### EXERCISE
Nothing but the lines from the line with "rewrite Nat2Z.inj_succ, Z.pow_succ_r" to the end of the records below should appear in the answer, each exactly as given.

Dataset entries
Lemma run_minor (mem : bytes) (ds rest : bytes) (s : rl) (p : nat) (k : nat) :
  Forall NgxNumber.is_digit ds → 0 <= rl_http_minor s < 10 ^ Z.of_nat k → (k + length ds <= 3)%nat →
  mrun (step (C := bytewise) mem) (set_state sw_minor_digit s) p (ds ++ rest) =
  mrun (step (C := bytewise) mem)
    (set_state sw_minor_digit (set_http_minor (dec_value (rl_http_minor s) ds) s))
    (p + length ds) rest.
Proof.
  intros Hd. revert s p k. induction Hd as [|c ds Hc Hd IH]; intros s p k Hm Hk.
  - rewrite Nat.add_0_r. simpl. by destruct s.
  - simpl in Hk. cbn [app mrun]. unfold step at 1. cbn [rl_state set_state].
    unfold step_minor_digit. unfold NgxNumber.is_digit in Hc.
    assert (10 ^ Z.of_nat k <= 10 ^ 2) by (apply Z.pow_le_mono_r; lia).
    cbn [rl_http_minor set_state]. norm_tests.
    replace ((c <? 48) || (c >? 57)) with false by lia.
    replace (rl_http_minor s >? 99) with false by lia.
    specialize (IH (set_http_minor (rl_http_minor s * 10 + (c - 48)) s) (p + 1)%nat (S k)).
    rewrite Nat2Z.inj_succ, Z.pow_succ_r in IH by lia. simpl in IH.
    rewrite dec_value_cons. cbn [length].
    replace (p + S (length ds))%nat with (p + 1 + length ds)%nat by lia.
    etransitivity; [|apply IH; lia]. done.
Qed.

(** Offsets in the request line and offsets in the URI. *)
Definition shift_flags (k : nat) (f : uri_flags) : uri_flags :=
  mk_flags (option_map (Nat.add k) (f_uri_ext f)) (option_map (Nat.add k) (f_args_start f))
    (f_complex_uri f) (f_quoted_uri f) (f_plus_in_uri f) (f_space_in_uri f).
(** [set_random] gives a number between its bounds, in either order, for every
    value [rand] can return, even when the size of the interval overflows. *)
Theorem random_in_range (rand lo hi : Z) :
  0 <= rand < 2 ^ 31 → 0 <= lo <= hi → hi <= NGX_MAX_INT_T_VALUE →
  ∃ k, ngx_http_set_misc_set_random true rand (sprintf_i lo) (sprintf_i hi) = Some (sprintf_i k)
       ∧ ngx_http_set_misc_set_random true rand (sprintf_i hi) (sprintf_i lo) = Some (sprintf_i k)
       ∧ lo <= k <= hi.
Proof.
  intros Hr Hlo Hhi. unfold ngx_http_set_misc_set_random.
  rewrite !sprintf_atoi by lia. unfold NGX_MAX_INT_T_VALUE in *.
  rewrite !(proj2 (Z.eqb_neq lo NGX_ERROR)), !(proj2 (Z.eqb_neq hi NGX_ERROR))
    by (unfold NGX_ERROR; lia).
  destruct (in_order lo hi ltac:(lia)) as [-> ->]. eexists. split; [done|]. split; [done|].
  change (2 ^ 31) with 2147483648 in Hr.
  destruct (decide (hi - lo + 1 = 9223372036854775808)) as [E|].
  - rewrite E. change (wrap_s 64 9223372036854775808) with (- (9223372036854775808)).
    rewrite Z.rem_opp_r by done. rewrite Z.rem_small by lia. lia.
  - rewrite wrap_s_id by lia. pose proof (Z.rem_bound_pos rand (hi - lo + 1)). lia.
Qed.

Lemma random_in_range_witness :
  ∃ k, ngx_http_set_misc_set_random true 2147483647 (sprintf_i 3) (sprintf_i 10) = Some (sprintf_i k)
       ∧ ngx_http_set_misc_set_random true 2147483647 (sprintf_i 10) (sprintf_i 3) = Some (sprintf_i k)
       ∧ 3 <= k <= 10.
Proof. apply (random_in_range 2147483647 3 10); unfold NGX_MAX_INT_T_VALUE; lia. Defined.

### SOLUTION TO THIS PROBLEM
    rewrite Nat2Z.inj_succ, Z.pow_succ_r in IH by lia. simpl in IH.
    rewrite dec_value_cons. cbn [length].
    replace (p + S (length ds))%nat with (p + 1 + length ds)%nat by lia.
    etransitivity; [|apply IH; lia]. done.
Qed.

(** Offsets in the request line and offsets in the URI. *)
Definition shift_flags (k : nat) (f : uri_flags) : uri_flags :=
  mk_flags (option_map (Nat.add k) (f_uri_ext f)) (option_map (Nat.add k) (f_args_start f))
    (f_complex_uri f) (f_quoted_uri f) (f_plus_in_uri f) (f_space_in_uri f).
(** [set_random] gives a number between its bounds, in either order, for every
    value [rand] can return, even when the size of the interval overflows. *)
Theorem random_in_range (rand lo hi : Z) :
  0 <= rand < 2 ^ 31 → 0 <= lo <= hi → hi <= NGX_MAX_INT_T_VALUE →
  ∃ k, ngx_http_set_misc_set_random true rand (sprintf_i lo) (sprintf_i hi) = Some (sprintf_i k)
       ∧ ngx_http_set_misc_set_random true rand (sprintf_i hi) (sprintf_i lo) = Some (sprintf_i k)
       ∧ lo <= k <= hi.
Proof.
  intros Hr Hlo Hhi. unfold ngx_http_set_misc_set_random.
  rewrite !sprintf_atoi by lia. unfold NGX_MAX_INT_T_VALUE in *.
  rewrite !(proj2 (Z.eqb_neq lo NGX_ERROR)), !(proj2 (Z.eqb_neq hi NGX_ERROR))
    by (unfold NGX_ERROR; lia).
  destruct (in_order lo hi ltac:(lia)) as [-> ->]. eexists. split; [done|]. split; [done|].
  change (2 ^ 31) with 2147483648 in Hr.
  destruct (decide (hi - lo + 1 = 9223372036854775808)) as [E|].
  - rewrite E. change (wrap_s 64 9223372036854775808) with (- (9223372036854775808)).
    rewrite Z.rem_opp_r by done. rewrite Z.rem_small by lia. lia.
  - rewrite wrap_s_id by lia. pose proof (Z.rem_bound_pos rand (hi - lo + 1)). lia.
Qed.

Lemma random_in_range_witness :
  ∃ k, ngx_http_set_misc_set_random true 2147483647 (sprintf_i 3) (sprintf_i 10) = Some (sprintf_i k)
       ∧ ngx_http_set_misc_set_random true 2147483647 (sprintf_i 10) (sprintf_i 3) = Some (sprintf_i k)
       ∧ 3 <= k <= 10.
Proof. apply (random_in_range 2147483647 3 10); unfold NGX_MAX_INT_T_VALUE; lia. Defined.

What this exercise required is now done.